Robert S. Yeats, Kerry Sieh, & Clarence R. Allen

Published January 2, 1997, SCEC Contribution #246

The first modern treatment of purposes, methods, and principles of the geological investigation of earthquakes draws upon examples from many seismically active regions of the globe, including China, Japan, the Mediterranean countries, the U.S., and New Zealand. The Geology of Earthquakes will be useful to engineers, geophysicists, and planners, in addition to geologists, and will be an aid to the geotechnical community as well as to graduate and advanced undergraduate students. The first several chapters of the book include introductions to plate tectonics, structural geology, seismic waves, geodesy, Quaternary geochronological methods, and tectonic geomorphology. These serve as a common interdisciplinary background for the second half of the text, which divides the discussion of earthquakes according to tectonic environment: strike-slip, divergent, and convergent.
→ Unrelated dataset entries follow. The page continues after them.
(** * bem-smoke: the TechTest session, StubLevel and testTech

    A shallow embedding of [lib/tech-test.js] (both revisions found in the
    sources), [lib/stub-level.js] and [index.js].

    A test body is a synchronous sequence of method calls on one TechTest
    object; the calls accumulate a promise chain in [_promise], and the
    event loop settles that chain once the body has returned.  The embedding
    follows that split: the methods are state transformers that may throw,
    and [settle] is what the event loop does to a promise. *)

From Stdlib Require Import ZArith Ascii String List Lia.
From stdpp Require Import gmap strings list fin_maps.

Local Set Warnings "-register-all".

(** ** JavaScript values *)

(** The values a test author can put into a mock table, hand over as an
    entity or a declaration, or get back from a promise. *)
Inductive JsValue : Type :=
| JsUndefined
| JsNull
| JsBoolean (b : bool)
| JsNumber (n : Z)
| JsNaN
| JsString (s : string)
| JsFunction (name : string)
| JsObject (props : list (string * JsValue)).

(** ToBoolean: what [if (v)], [v || w] and [!v] look at. *)
Definition truthy (v : JsValue) : bool :=
  match v with
  | JsUndefined | JsNull | JsNaN => false
  | JsBoolean b => b
  | JsNumber n => negb (n =? 0)%Z
  | JsString s => negb (String.eqb s "")
  | JsFunction _ | JsObject _ => true
  end.

(** [obj[key]] on a plain object: a missing key reads as [undefined]. *)
Definition prop (obj : gmap string JsValue) (key : string) : JsValue :=
  default JsUndefined (obj !! key).

(** String concatenation with a possibly undefined operand. *)
Definition str (s : option string) : string := default "undefined" s.

(** The line feed, JavaScript's ['\n']. *)
Definition LF : string := String "010"%char "".

(** [Array.prototype.join.call(arguments, sep)] on string arguments. *)
Fixpoint join (sep : string) (parts : list string) : string :=
  match parts with
  | [] => ""
  | [s] => s
  | s :: rest => s +:+ sep +:+ join sep rest
  end.

(** ** Errors and settled promises *)

Inductive JsError : Type :=
| PlainError (message : string)        (* new Error(message) *)
| TypeError (message : string)         (* member access on undefined *)
| AssertionError (message : string)    (* chai *)
| NotFoundError (path : string)        (* the virtual filesystem *)
| Raised (v : JsValue).                (* whatever foreign code throws *)

Inductive Settled : Type :=
| Fulfilled (v : JsValue)
| Rejected (e : JsError).

(** [function merge(obj1, obj2)]: the keys of [obj1 || {}], then those of
    [obj2 || {}] written over them.  stdpp's union keeps the left operand
    on a clash, hence [obj2] on the left. *)
Definition merge {A} (obj1 obj2 : option (gmap string A)) : gmap string A :=
  default ∅ obj2 ∪ default ∅ obj1.

(** ** The virtual filesystem *)

(** Modelled from the spec: the virtual filesystem is the [q-io/fs-mock]
    package, which is not among the sources.  Section 4.1 of the spec gives
    its contract: a tree built from a nested description, [exists] that
    never fails, [read] and [lastModified] that fail with a NotFoundError on
    an absent path, and [open] whose handle, once closed, finalizes the
    timestamps without altering content.  The tree is kept as a map from
    absolute path to node. *)
Inductive FsNode : Type :=
| File (content : string) (mtime atime : Z)
| Directory.

(** The nested description handed to [withSourceFiles]. *)
Inductive FsTree : Type :=
| FsFile (content : string)
| FsDir (entries : list (string * FsTree)).

(** Modelled from the spec: how the tree is laid out from the nested
    description, objects as directories and strings as files. *)
Fixpoint plant (now : Z) (at_ : string) (t : FsTree)
    (fs : gmap string FsNode) : gmap string FsNode :=
  match t with
  | FsFile c => <[at_ := File c now now]> fs
  | FsDir entries =>
      (fix each (es : list (string * FsTree)) (fs : gmap string FsNode) :=
         match es with
         | [] => fs
         | (name, sub) :: rest => each rest (plant now (at_ +:+ "/" +:+ name) sub fs)
         end) entries (<[at_ := Directory]> fs)
  end.

Module QFSMock.

(** Modelled from the spec: [new QFSMock(tree)], the tree built from a
    nested description, every node stamped with the time of construction. *)
Definition create (now : Z) (tree : list (string * FsTree)) : gmap string FsNode :=
  <["/" := Directory]> (delete "" (plant now "" (FsDir tree) ∅)).

(** Modelled from the spec: [exists(path)] never fails; a missing path
    yields false. *)
Definition exists_ (fs : gmap string FsNode) (path : string) : bool :=
  bool_decide (is_Some (fs !! path)).

(** Modelled from the spec: [read(path)] fails with a NotFoundError if
    the path is absent or is a directory. *)
Definition read (fs : gmap string FsNode) (path : string) : JsError + string :=
  match fs !! path with
  | Some (File c _ _) => inr c
  | _ => inl (NotFoundError path)
  end.

(** Modelled from the spec: [read] handed a path that may be
    [undefined], as the item of [withContent] hands it the file name it
    captured: [undefined] names no node, so the read fails as for any
    other absent path. *)
Definition read_path (fs : gmap string FsNode) (path : option string)
    : JsError + string :=
  match path with
  | Some p => read fs p
  | None => inl (NotFoundError (str None))
  end.

(** Modelled from the spec: [lastModified(path)] is the timestamp of the
    last write or touch, and fails with a NotFoundError if the path is
    absent; the spec's nodes keep no timestamp for a directory. *)
Definition lastModified (fs : gmap string FsNode) (path : string) : JsError + Z :=
  match fs !! path with
  | Some (File _ m _) => inr m
  | _ => inl (NotFoundError path)
  end.
(** * slate-edit-table: the table rules of [validateNode.js] and [makeSchema.js]

    A shallow embedding of the rule-based validator/normalizer for table
    subtrees of a Slate document, and the properties of its rules.

    - [src/lib/schema/validateNode.js] is embedded in [Module ValidateNode];
    - [src/lib/makeSchema.js] is embedded in [Module MakeSchema];
    - the part of the host (Slate) that the repairs talk to, the key
      generator and the by-key edit operations, is in [Module Host]. *)

From stdpp Require Import base option list strings gmap.
From Stdlib Require Import ZArith Lia.

Open Scope string_scope.
Open Scope list_scope.

(** ** Data model *)

(** Node keys. Slate draws them from a global counter and prints them as
    decimal strings; only their identity matters here. *)
Definition Key := nat.

(** A node's [data] is an Immutable [Map]; the rules read one entry of it,
    ['align'], a sequence of alignment tags. *)
Abbreviation Data := (gmap string (list string)).

(** Nodes as the rules see them: a block has a [type], a [key], [data] and
    ordered children [nodes]; a text leaf has a [key] and no [type]. *)
#[warnings="-register-all"]
Inductive Node : Type :=
| Block (key : Key) (type : string) (data : Data) (nodes : list Node)
| Text (key : Key) (text : string).

Definition nodeKey (n : Node) : Key :=
  match n with Block k _ _ _ => k | Text k _ => k end.

(** [node.type]: [undefined] on a text leaf. *)
Definition nodeType (n : Node) : option string :=
  match n with Block _ ty _ _ => Some ty | Text _ _ => None end.

(** [node.nodes]. The rules read it only behind a successful comparison of
    [node.type] with a configured type, that is on blocks. *)
Definition nodeNodes (n : Node) : list Node :=
  match n with Block _ _ _ ns => ns | Text _ _ => [] end.

Definition nodeData (n : Node) : Data :=
  match n with Block _ _ d _ => d | Text _ _ => ∅ end.

(** The plugin options the rules use. *)
Record Options : Type := mkOptions {
  typeTable : string;
  typeRow : string;
  typeCell : string
}.

(** ** Effects: the key generator and exceptions *)

Inductive Error : Type :=
| TypeError (msg : string).

(** State of Slate's global key generator: the next key it hands out. *)
Definition KeyGen := nat.

Inductive Result (A : Type) : Type :=
| Ok (a : A) (g : KeyGen)
| Throw (e : Error).
Arguments Ok {A} a g.
Arguments Throw {A} e.

Definition Eff (A : Type) : Type := KeyGen → Result A.

Definition ret {A} (a : A) : Eff A := λ g, Ok a g.

Definition bind {A B} (m : Eff A) (k : A → Eff B) : Eff B :=
  λ g, match m g with
       | Ok a g' => k a g'
       | Throw e => Throw e
       end.

Definition throw {A} (e : Error) : Eff A := λ _, Throw e.

Notation "'let*' x ':=' m 'in' k" := (bind m (λ x, k))
  (at level 10, x name, m at level 100, k at level 200).

(** [xs.forEach(x => f(acc, x))] with the accumulator passed along, which
    is also [xs.reduce((acc, x) => f(acc, x), acc)]. *)
Fixpoint forEach {A S} (f : S → A → Eff S) (xs : list A) (acc : S) : Eff S :=
  match xs with
  | [] => ret acc
  | x :: xs' => let* acc' := f acc x in forEach f xs' acc'
  end.

(** Size of Immutable's [Range(0, end)] (step 1; the step is negated when
    [end < 0], so the range then counts down and has [-end] elements). *)
Definition rangeSize (e : Z) : nat := Z.to_nat (Z.abs e).

(** [Range(0, end).forEach(() => f(acc))]. *)
Fixpoint times {S} (n : nat) (f : S → Eff S) (acc : S) : Eff S :=
  match n with
  | O => ret acc
  | S n' => let* acc' := f acc in times n' f acc'
  end.

(** ** The change log *)

(** The operations the rules call on a Slate [Change]; [normalize] is the
    option of the same name ([true] when the call does not pass it). *)
Inductive Op : Type :=
| RemoveNodeByKey (key : Key) (normalize : bool)
| InsertNodeByKey (parent : Key) (index : nat) (node : Node) (normalize : bool)
| SetNodeByKey (key : Key) (data : Data) (normalize : bool).

(** A change, as far as the rules are concerned: the operations applied to
    it so far, oldest first. *)
Definition Change := list Op.

Definition removeNodeByKey (change : Change) (key : Key) (normalize : bool)
  : Change := change ++ [RemoveNodeByKey key normalize].

Definition insertNodeByKey (change : Change) (parent : Key) (index : nat)
  (node : Node) (normalize : bool) : Change :=
  change ++ [InsertNodeByKey parent index node normalize].

Definition setNodeByKey (change : Change) (key : Key) (data : Data)
  (normalize : bool) : Change := change ++ [SetNodeByKey key data normalize].

Definition Normalizer := Change → Eff Change.

(** ** Host *)

Module Host.

(** [Text.create] / [Block.create]: the node gets the generator's next key. *)
Definition generateKey : Eff Key := λ g, Ok g (S g).

Definition createText (text : string) : Eff Node :=
  let* k := generateKey in ret (Text k text).

Definition createBlock (type : string) (nodes : list Node) : Eff Node :=
  let* k := generateKey in ret (Block k type ∅ nodes).

(** All keys of a subtree, the root's first. *)
Fixpoint keys (n : Node) : list Key :=
  match n with
  | Block k _ _ ns => k :: (ns ≫= keys)
  | Text k _ => [k]
  end.

(** Slate keeps the keys of a document pairwise distinct. *)
Definition wellKeyed (n : Node) : Prop := NoDup (keys n).

(** The generator only hands out keys that the subtree does not use. *)
Definition freshFor (g : KeyGen) (n : Node) : Prop :=
  Forall (λ k, k < g) (keys n).

(** First node of [ns], in document order, on which [f] succeeds, replaced
    by the result. *)
Definition updateFirst (f : Node → option Node)
  : list Node → option (list Node) :=
  fix go ns :=
    match ns with
    | [] => None
    | n :: ns' =>
        match f n with
        | Some n' => Some (n' :: ns')
        | None => cons n <$> go ns'
        end
    end.

(** Children [ns] with the first descendant of key [k] taken out;
    [below] searches under a child. *)
Definition removeFirst (below : Node → option Node) (k : Key)
  : list Node → option (list Node) :=
  fix go ns :=
    match ns with
    | [] => None
    | n :: ns' =>
        if decide (nodeKey n = k) then Some ns'
        else match below n with
             | Some n' => Some (n' :: ns')
             | None => cons n <$> go ns'
             end
    end.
Earthquake environments from the globe are amply illustrated with photographs, maps, and cross- sections. Case histories of recent, well-studied earthquakes demonstrate the interdisciplinary nature of earthquake science. Personal vignettes of early pioneers such as Charles Darwin, G.K. Gilbert, Bunjiro Koto, and Alexander McKay illustrate early historical milestones in earthquake geology. The final chapters of the book are devoted to secondary effects such as liquefaction, seismically induced landslides and tsunamis, and to the use of earthquake geology in earthquake hazard assessment. A glossary of terms, an extensive bibliography, and a comprehensive reference table of more than 300 historical earthquakes accompanied by surface faulting appear at the end of the text.

Yeats, R. S., Sieh, K., & Allen, C. R. (1997). The Geology of Earthquakes. New York City, USA: Oxford University Press.